Cloud adoption is starting to drive increased investment in SAM

The adoption of cloud computing has had a transformative impact on businesses and been one of the driving forces behind the digital transformation journeys of many organisations over the past decade.

Recent research commissioned by BSA Verafirm, for example, reveals that 91% of UK SMEs have started, or are planning to start, digital transformation and that most have already moved applications to the cloud as part of their digital transformation journey.

A significant proportion of these businesses will soon rely completely on cloud computing to maintain their operations, with a quarter (24%) moving or planning to move all systems and processes to the cloud. Another 27% of these businesses, meanwhile, are using public cloud services such as Google Drive and Dropbox, and the same proportion again are deploying or planning to deploy a mix of private and public cloud applications.

Cloud adoption is starting to drive SAM investment, yet many businesses don’t have a SAM strategy
The mainstream adoption of cloud computing has led to the proliferation of software applications and subscription-based services that come with different licensing models and terms of agreement. This has created further complexities for businesses, demanding a stronger focus on Software Asset Management as a way to manage the plethora of software assets available via the cloud.

As a result, we’re starting to see an increased investment in Software Asset Management (SAM) from organisations. Our research revealed that more than a third (36%) of UK businesses are planning to update their Software Asset Management (SAM) processes to reflect their growing use of cloud computing services. This is highest among those that have started or completed their digital transformation journey, compared with those that haven’t.

Despite some progress being made, however, almost a quarter (23%) of the businesses who have started or are planning to start their digital transformation journey either don’t manage their software assets proactively or don’t know anything about them. This rises to 44% of those that haven’t yet started their digital transformation journeys. These are concerning figures in an increasingly ‘cloudy’ world, given that poor software asset management can expose businesses to cyber security risks, not to mention compliance issues and operational inefficiencies.

Tips for building a successful cloud SAM strategy
To avoid the potential pitfalls that can come with a software-driven world, SMEs do need to prioritise building a successful Software Asset Management strategy for cloud applications and environments. Here are a few tips on how to do this:

  • Audit your cloud-based software assets: First and foremost, a good Software Asset Management strategy is based on getting a clear view of your software assets.
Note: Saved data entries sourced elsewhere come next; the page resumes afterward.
(** The loop that waits for the used index to move on from [start_idx]. *)
Fixpoint poll (n : nat) (start_idx : Z) (buf : list Z) (d : D) : result unit BlockError * list Z * D :=
  match n with
  | O => (Err Timeout, buf, d)
  | S n =>
      let '(w, d) := load USED0 d in
      let current_idx := as_u16 (Z.shiftr w 16) in
      if negb (current_idx =? start_idx) then
        let '(st, d) := load STATUS d in
        if st =? VIRTIO_BLK_S_OK then let '(data, d) := load DATA d in (Ok tt, data, d) else (Err IoError, buf, d)
      else poll n start_idx buf d
  end.

(** The request and its three descriptors. *)
Definition build (v : VirtioBlk) (sector : Z) (d : D) : D :=
  let d := store (set_REQ (Virtio.mkReq Virtio.BLK_T_IN sector)) d in
  let d := store (set_STATUS 0xff) d in
  let d := store (set_DESC 0 (Virtio.mkDesc (req_phys v) 16 Virtio.DESC_F_NEXT 1)) d in
  let d := store (set_DESC 1 (Virtio.mkDesc (data_phys v) 512 (Z.lor Virtio.DESC_F_WRITE Virtio.DESC_F_NEXT) 2)) d in
  store (set_DESC 2 (Virtio.mkDesc (status_phys v) 1 Virtio.DESC_F_WRITE 0)) d.

(** [build], and the entry of the available ring. *)
Definition submit (v : VirtioBlk) (sector : Z) (d : D) : outcome D :=
  let d := build v sector d in
  let '(x, d) := load (fun m => AVAIL m !! 1%nat) d in
  let! avail_idx := expect x in
  let slot := Z.to_nat (2 + avail_idx mod 8) in
  let! _ := expect (AVAIL (peek d) !! slot) in
  let d := store (set_AVAIL slot 0) d in
  let d := store (set_AVAIL 1 ((avail_idx + 1) mod U16)) d in
  Ret (VirtioDev.write32 (base v) VirtioDev.REG_QUEUE_NOTIFY 0 d).

Definition vread_block (v : VirtioBlk) (sector : Z) (buf : list Z) (d : D) : outcome (result unit BlockError * list Z * D) :=
  let! d := submit v sector d in
  let '(w, d) := load USED0 d in
  let start_idx := as_u16 (Z.shiftr w 16) in
  Ret (poll (Z.to_nat 100_000) start_idx buf d).

(** ** The device *)

(** The index of the next entry of the available ring to take. *)
Record vdisk := mkDisk { mem : vmem; taken : Z }.

Definition pending (c : vdisk) : Prop := exists i, AVAIL (mem c) !! 1%nat = Some i /\ i <> taken c.

(** What the device knows of an entry: the chain at its head. *)
Definition chain_at (c : vdisk) : option (list (Z * Z * bool)) :=
  head ← AVAIL (mem c) !! Z.to_nat (2 + taken c mod 8); Some (Virtio.device_chain 8 (DESC (mem c)) head).

Definition used_word (w : Z) : Z := w mod U16 + (as_u16 (Z.shiftr w 16) + 1) mod U16 * U16.

Definition written (data : list Z) (st : Z) (c : vdisk) : vdisk :=
  mkDisk (mkMem (DESC (mem c)) (AVAIL (mem c)) (REQ (mem c)) (USED0 (mem c)) st data) (taken c).

Definition used (data : list Z) (st : Z) (c : vdisk) : vdisk :=
  mkDisk (mkMem (DESC (mem c)) (AVAIL (mem c)) (REQ (mem c)) (used_word (USED0 (mem c))) st data) ((taken c + 1) mod U16).

(** It may write data and status at any time of a request; at its end both are
    written before the used index. *)
Inductive serve (disk : Z -> list Z) (v : VirtioBlk) (c : vdisk) : vdisk -> Prop :=
| sv_work l st : pending c -> serve disk v c (written l st c)
| sv_done : pending c -> chain_at c = Some [(req_phys v, 16, false); (data_phys v, 512, true); (status_phys v, 1, true)] ->
    Virtio.req_type (REQ (mem c)) = Virtio.BLK_T_IN -> serve disk v c (used (disk (Virtio.sector (REQ (mem c)))) VIRTIO_BLK_S_OK c)
| sv_fail l st : pending c -> st <> VIRTIO_BLK_S_OK -> serve disk v c (used l st c).

Class VirtioDisk (v : VirtioBlk) := {
  vctl : D -> vdisk;
  disk : Z -> list Z;
  vd_peek : forall d, peek d = mem (vctl d);
  vd_load : forall d, rtc (serve disk v) (vctl d) (vctl (loaded d));
  vd_store : forall f d, rtc (serve disk v) (mkDisk (f (mem (vctl d))) (taken (vctl d))) (vctl (store f d));
  vd_notify : forall d, rtc (serve disk v) (vctl d) (vctl (VirtioDev.write32 (base v) VirtioDev.REG_QUEUE_NOTIFY 0 d)) }.

Context {v : VirtioBlk} {VD : VirtioDisk v}.

(** No request outstanding, and the statics of the sizes they have. *)
Definition quiet (c : vdisk) : Prop := AVAIL (mem c) !! 1%nat = Some (taken c).

Definition sizes_ok (c : vdisk) : Prop :=
  length (DESC (mem c)) = 8%nat /\ length (AVAIL (mem c)) = 12%nat /\ 0 <= taken c < U16 /\ 0 <= USED0 (mem c) < U32.

Lemma vquiet_stays c c' : quiet c -> rtc (serve disk v) c c' -> c' = c.
Proof. intros Hq. induction 1 as [c|c c1 c2 H1 _ IH]; [done|]. exfalso. unfold quiet in Hq. destruct H1 as [? ? (i & Hi & Hn)|(i & Hi & Hn) _ _|? ? (i & Hi & Hn) _]; congruence. Qed.

Definition used_idx (w : Z) : Z := as_u16 (Z.shiftr w 16).

Lemma used_idx_word w : used_idx (used_word w) = (used_idx w + 1) mod U16.
Proof.
  unfold used_idx, used_word, as_u16. rewrite (Z.shiftr_div_pow2 (_ + _)) by done. change (2 ^ 16) with U16.
  rewrite Z.div_add by done. rewrite (Z.div_small (w mod U16)) by (apply Z.mod_pos_bound; done). rewrite Z.add_0_l, Z.mod_mod by done. done.
Qed.

Lemma succ_moves x : x <> (x + 1) mod U16.
Proof. unfold U16. change (2 ^ 16) with 65536. intros E. assert (H : 0 <= x < 65536) by (rewrite E; apply Z.mod_pos_bound; done). destruct (Z.eq_dec x 65535) as [->|]; [done|]. rewrite Z.mod_small in E; lia. Qed.

Lemma used_idx_moves w : used_idx (used_word w) <> used_idx w.
Proof. rewrite used_idx_word. intros E. symmetry in E. by apply succ_moves in E. Qed.

Definition our_chain : list (Z * Z * bool) := [(req_phys v, 16, false); (data_phys v, 512, true); (status_phys v, 1, true)].

(** A read of sector [s], the used word having been [u]: under way, or ended in
    one of two ways. *)
Definition asked (s u : Z) (c : vdisk) : Prop :=
  chain_at c = Some our_chain /\ REQ (mem c) = Virtio.mkReq Virtio.BLK_T_IN s /\ USED0 (mem c) = u /\ AVAIL (mem c) !! 1%nat = Some ((taken c + 1) mod U16).

Definition served (s u : Z) (c : vdisk) : Prop :=
  quiet c /\ USED0 (mem c) = used_word u /\ ((STATUS (mem c) = VIRTIO_BLK_S_OK /\ DATA (mem c) = disk s) \/ STATUS (mem c) <> VIRTIO_BLK_S_OK).

Lemma asked_served s u c c' : asked s u c \/ served s u c -> rtc (serve disk v) c c' -> asked s u c' \/ served s u c'.
Proof.
  intros H Hs. induction Hs as [c|c c1 c2 H1 _ IH]; [done|]. apply IH. clear IH.
  destruct H as [(Hc & Hr & Hu & Ha)|(Hq & H)]; [|by rewrite (vquiet_stays _ _ Hq (rtc_once _ _ H1)); right].
  destruct H1 as [l st Hp|Hp _ Ht|l st Hp Hst].
  - left. done.
  - right. unfold served, quiet. cbn. rewrite Hu, Hr. split_and!; [done|done|by left].
  - right. unfold served, quiet. cbn. rewrite Hu. split_and!; [done|done|by right].
Qed.

Lemma served_stays s u c c' : served s u c -> rtc (serve disk v) c c' -> c' = c.
Proof. intros [Hq _]. by apply vquiet_stays. Qed.

(** Polling from the index of a read under way. *)
Lemma poll_asked s u n : forall buf d, asked s u (vctl d) \/ served s u (vctl d) ->
  match poll n (used_idx u) buf d with
  | (Ok _, buf', d') => buf' = disk s /\ quiet (vctl d')
  | (Err _, buf', _) => buf' = buf
  end.
Proof.
  induction n as [|n IH]; intros buf d Hd; [done|]. cbn [poll load]. fold (used_idx (USED0 (peek d))). rewrite (vd_peek d).
  pose proof (asked_served _ _ _ _ Hd (vd_load d)) as H1. destruct Hd as [(_ & _ & -> & _)|Hd].
  - rewrite Z.eqb_refl. cbn [negb]. by apply IH.
  - pose proof (served_stays _ _ _ _ Hd (vd_load d)) as E1. destruct Hd as (Hq & Hu & Hst). rewrite Hu, (proj2 (Z.eqb_neq _ _)) by apply used_idx_moves. cbn [negb].
    rewrite (vd_peek (loaded d)), E1. destruct (Z.eqb_spec (STATUS (mem (vctl d))) VIRTIO_BLK_S_OK) as [Es|Es]; [|done].
    destruct Hst as [[_ Hst]|Hst]; [|done]. assert (E2 : vctl (loaded (loaded d)) = vctl d).
    { rewrite <- E1. apply vquiet_stays; [by rewrite E1|apply vd_load]. }
    rewrite vd_peek, E2. split; [done|]. assert (E3 : vctl (loaded (loaded (loaded d))) = vctl d).
    { rewrite <- E2. apply vquiet_stays; [by rewrite E2|apply vd_load]. }
    by rewrite E3.
Qed.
This is why auditing the software assets inventory of your organisation is key. When auditing cloud-based applications, it’s important to collect key information for each licensing agreement such as the number of users accessing the software and the number of processors on the device hosting the application. It’s also important to check the specific product usage rights for operating in virtualisated environments, i.e. whether you have a hybrid licensing model, allowing for dual-usage in both the cloud and on-premises.
  • Bring everything together: The next step is to create a central repository with all key information about your cloud software applications and licensing agreements. This will enable you to get a holistic view of what assets are available and which licences are due for upgrade or renewal. Having a consolidated view of all software assets will help drive important business decisions about optimising IT costs more effectively and will allow you to identify areas that require further investment.
  • Create a cloud Software Asset Management strategy: Once you have audited all your cloud applications and determined whether you’ve got the right licensing agreements for your business, it’s important to start thinking strategically about how your company uses cloud applications. For instance, are you using multiple providers for the same type of cloud application across different departments within the business? Are there more cost-effective subscription options that you can consider without compromising on service quality and security? Do you need to phase out any of your existing subscriptions if they are no longer required? What type of SaaS applications are you planning to invest in the next 12 months? To answer these questions, we recommend looking at your cloud and SaaS expenses and starting with those providers who represent the biggest proportion of your cost. Then you can move down the list of suppliers and determine your key cloud software priorities for the next 1-2 years.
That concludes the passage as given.